Havana loved the scenes where Billy is in an open field alone with Kes, his bird. Billy's glove would be held high and the Kestrel sweeping to and fro would dance around the air above him. But as the story unfolds, Billy's tenuous joy is endangered. Havana asked me why the one decent teacher in the movie, who had described Billy's falconry as one of the most wonderful things he'd ever seen, had not been there to help out Billy. That's how life often is, I replied.
Kes mirrors the beautiful tenderness and sensitivity of children and their ability to survive the harsh realities of poverty and the hostility of the adult world.

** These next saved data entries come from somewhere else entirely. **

(** What [find] returns is in the heap, unless it was asked for [NULL]. *)
Definition found (beta : pairing) (sym p q : ptr) : Prop := prel beta p q /\ (p = NULL \/ sym = NULL \/ beta p q).

Lemma find_cell_keeps G beta fuel p q x y : prel beta p q -> prel beta x y ->
  keeps G beta (find_cell fuel p x) (find_cell fuel q y) (found beta x).
Proof.
  revert p q. induction fuel as [|fuel IH]; intros p q Hp Hx; cbn [find_cell]; lisp_run; unfold found; eauto with lisp.
  split; [done|]. match goal with H : (_ =? _) = true |- _ => apply Z.eqb_eq in H as -> end. naive_solver.
Qed.

Lemma find_loop_keeps G beta fuel p q x y : prel beta p q -> prel beta x y ->
  keeps G beta (find_loop fuel p x) (find_loop fuel q y) (found beta x).
Proof.
  revert p q. induction fuel as [|fuel IH]; intros p q Hp Hx; cbn [find_loop]; apply keeps_bij; intros Hb.
  - repeat lisp_step. split; eauto with lisp.
  - lisp_step; [apply keeps_ret; split; eauto with lisp|]. lisp_step. eapply keeps_bind; [by apply find_cell_keeps|].
    cbv beta. intros r1 r2 Hf. pose proof Hf as [Hr _]. repeat lisp_step; done.
Qed.

Lemma find_keeps G beta fuel env x y : prel beta x y -> keeps G beta (find fuel env x) (find fuel env y) (found beta x).
Proof. intros Hx. eapply keeps_bind; [apply get_keeps|]. intros p q Hp. by apply find_loop_keeps. Qed.

(** ** The printer *)

Lemma print_cells_keeps G beta (pr : ptr -> St LISP unit) fuel p q :
  (forall p q, prel beta p q -> keeps G beta (pr p) (pr q) (fun _ _ => True)) -> prel beta p q ->
  keeps G beta (print_cells pr fuel p) (print_cells pr fuel q) (fun _ _ => True).
Proof. intros Hpr. revert p q. induction fuel as [|fuel IH]; intros p q Hp; cbn [print_cells]; lisp_run. Qed.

My own favorite line is by Lucy, "Oakland is lovely, filthy, thick, violent and wonderful." These kids are just fantastic.
Sweet Oakland by Juan
Oakland is red Walgreen signs;
The taste of hotdogs with ketchup;
Dogs howling, neighbors fighting and people screaming;
Oakland is me and my family going to the movies;
Oakland is my house;
Oakland is killing, stealing and robbing
Oakland is sweet and Oakland is king
All About the World by Patricia
Oakland is purple houses and green trees;
The taste of salad and fruit salad;
Gun shots, wolves howling and chickens;
Oakland is going to the movie theatres with my family;
Oakland is hometown buffet;
Oakland is murdering, dying, stealing;
Oakland is peaceful, lovely, Bright, Beautiful and nice.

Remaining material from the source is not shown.